Le trac ? Benoît Peeters n’emploie pas le mot, mais la date du jeudi 27 octobre l’intimide. « Ça impressionne, c’est certain, quand on pense aux grandes figures passées par là, Bergson, Valéry, Bourdieu, Lévi-Strauss… »
Ce jour-là, lui aussi rejoindra le pupitre d’un amphithéâtre bondé pour vivre un rite de passage bien français : la leçon inaugurale, ce discours qui consacre l’arrivée d’un nouvel enseignant au Collège de France, où il s’apprête à donner un séminaire de trois mois intitulé « Poétique de la bande dessinée ». « Tout cela génère chez moi un léger sentiment d’imposture… J’essaierai d’être personnel sans être narcissique », explique Benoît Peeters, assis sur son canapé, à son domicile parisien, un mois avant le grand jour.
Face à lui, des lectures récentes s’empilent sur la table basse : une BD du caustique Bastien Vivès, des nouveautés des Impressions nouvelles, la maison d’édition qu’il a fondée en 1985, un exemplaire de Libération, replié sur le visage de Jean-Luc Godard : « C’est l’une des personnes que je regrette le plus de ne pas avoir rencontré. Ma vraie passion, c’était le cinéma, et si j’avais suivi mes goûts, j’aurais fait l’Idhec [l’école de cinéma]. » Sa famille estimant que le cinéma aurait été une sorte de gâchis par rapport à ses capacités (« mon surmoi familial », dit-il), il se tourne vers la philosophie. Mais les images prendront une place essentielle dans la vie de ce littéraire, devenu scénariste et théoricien de la bande dessinée.
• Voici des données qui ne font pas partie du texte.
(* ===== verification/Request.v ===== *)
(** * Requests: splitting into objects (kfastblock/src/request.c, first part)

    A block request is split into object extents, one per object of the image it
    touches; each extent names its object, and the Jenkins hash of the name
    selects the placement group.  The placement groups of a request and the
    targets that serve them are captured with it.

    A request is kept beside the volume its [vol] pointer refers to: the
    operations take and return both, and [has_vol] says whether the pointer is
    set.  All requests of a tag set belong to one volume, so the pointer is
    either NULL or this volume.  [alloc k] is the outcome of the [k]-th
    allocation of an operation. *)

From Stdlib Require Import Ascii.
From S2P Require Import Prelude Meta Pipeline Scheduler Volume.
Import (hints) Meta Pipeline Scheduler Volume.

Module Request.
Import Volume(kfastblock_volume).

Definition KFASTBLOCK_MAX_OBJECT_EXTENTS : Z := 128.
Definition KFASTBLOCK_MAX_OBJECT_NAME_LEN : nat := 192.
Definition SECTOR_SHIFT : Z := 9.

(** ** Data *)

Inductive kfastblock_request_object_state :=
| KFASTBLOCK_OBJECT_INIT
| KFASTBLOCK_OBJECT_READY
| KFASTBLOCK_OBJECT_QUEUED
| KFASTBLOCK_OBJECT_IN_FLIGHT
| KFASTBLOCK_OBJECT_REQUEUE
| KFASTBLOCK_OBJECT_DONE
| KFASTBLOCK_OBJECT_FAILED
| KFASTBLOCK_OBJECT_CANCELLED.

#[export] Instance object_state_eq_dec : EqDecision kfastblock_request_object_state.
Proof. solve_decision. Defined.

Record kfastblock_request_pg_target := {
  target_osd_id : Z;
  target_flags : Z;
  target_port : Z;
  target_address : string;
}.

Record kfastblock_object_extent := {
  object_seq : Z;
  request_offset : Z;
  object_offset : Z;
  extent_length : Z;
  pg_id : Z;
  object_name : string;
}.

Record kfastblock_object_work := {
  work_parent : bool;
  work_object_index : Z;
}.

Record kfastblock_request_pg_hint := {
  hint_pg_id : Z;
  nr_targets : Z;
  hint_leader_valid : bool;
  hint_leader : Meta.kfastblock_leader_info;
  targets : ptr (list kfastblock_request_pg_target);
}.

#[export] Instance eta_pg_hint : Eta kfastblock_request_pg_hint := fun h =>
  {| hint_pg_id := hint_pg_id h; nr_targets := nr_targets h;
     hint_leader_valid := hint_leader_valid h; hint_leader := hint_leader h;
     targets := targets h |}.

Record kfastblock_request_object_runtime := {
  state : kfastblock_request_object_state;
  last_error : Z;
  attempt_count : Z;
  dispatch_count : Z;
  retry_count : Z;
  wire_seq : Z;
  response_status : Z;
  response_body_len : Z;
  transport_flags : Z;
  queued_jiffies : Z;
  last_retry_jiffies : Z;
  completed_jiffies : Z;
}.

#[export] Instance eta_runtime : Eta kfastblock_request_object_runtime := fun r =>
  {| state := state r; last_error := last_error r; attempt_count := attempt_count r;
     dispatch_count := dispatch_count r; retry_count := retry_count r; wire_seq := wire_seq r;
     response_status := response_status r; response_body_len := response_body_len r;
     transport_flags := transport_flags r; queued_jiffies := queued_jiffies r;
     last_retry_jiffies := last_retry_jiffies r; completed_jiffies := completed_jiffies r |}.

(** What the driver reads of the block layer's [struct request]. *)
Record block_request := {
  blk_rq_pos : Z;
  blk_rq_bytes : Z;
  req_op : Z;
}.

Record kfastblock_request := {
  rq : ptr block_request;
  has_vol : bool;
  byte_offset : Z;
  request_osdmap_epoch : Z;
  request_pgmap_epoch : Z;
  byte_length : Z;
  request_pool_id : Z;
  request_object_size : Z;
  nr_objects : Z;
  nr_unique_pgs : Z;
  next_object_to_queue : Z;
  dispatch_window : Z;
  max_object_extents : Z;
  status : Z;
  pending_objects : Z;
  dispatch_cursor : Z;
  queued_objects : Z;
  inflight_objects : Z;
  completed_objects : Z;
  failed_objects : Z;
  cancelled_objects : Z;
  dispatch_generation : Z;
  unique_pgs : ptr (list Z);
  pg_hints : ptr (list kfastblock_request_pg_hint);
  objects : ptr (list kfastblock_object_extent);
  object_works : ptr (list kfastblock_object_work);
  object_runtime : ptr (list kfastblock_request_object_runtime);
  pipeline : Pipeline.kfastblock_pipeline_state;
}.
Dans la bibliothèque, les tranches des livres parlent de cuisine, de psychanalyse… Beaucoup de romans : Annie Ernaux, Samuel Beckett, Patrick Modiano… Un rayon consacré à Jules Verne indique un livre en gestation. A 66 ans, Benoît Peeters est auteur ou coauteur d’une soixantaine d’ouvrages. Un tiers d’essais, un tiers d’ouvrages consacrés aux images – dont un livre de conversations avec le cinéaste Raoul Ruiz – et un dernier tiers d’albums de BD, dont sa série culte, Les Cités obscures. Cette cartographie d’un monde dystopique en vingt-six volumes, publiés avec son ami de collège François Schuiten entre 1983 et 2008, a donné, dans le sillage de Métal hurlant, ses lettres de noblesse à la SF francophone.
« Mettre au centre ce qui est à la marge »
La BD n’était pas une pratique artistique aussi reconnue lorsqu’il a débuté, il y a quarante ans. Aujourd’hui, le Festival d’Angoulême est une manifestation de premier plan, les albums sont dans toutes les librairies et le cinéma les adapte régulièrement. Cette année, le prix Médicis a même introduit un album de la dessinatrice américaine Alison Bechdel dans sa sélection étrangère. « C’est une première, relève Benoît Peeters. La BD ne se pense pas comme un art, mais elle évolue vers la reconnaissance. » La consécration de la bande dessinée par le Collège de France n’est donc pas un hasard.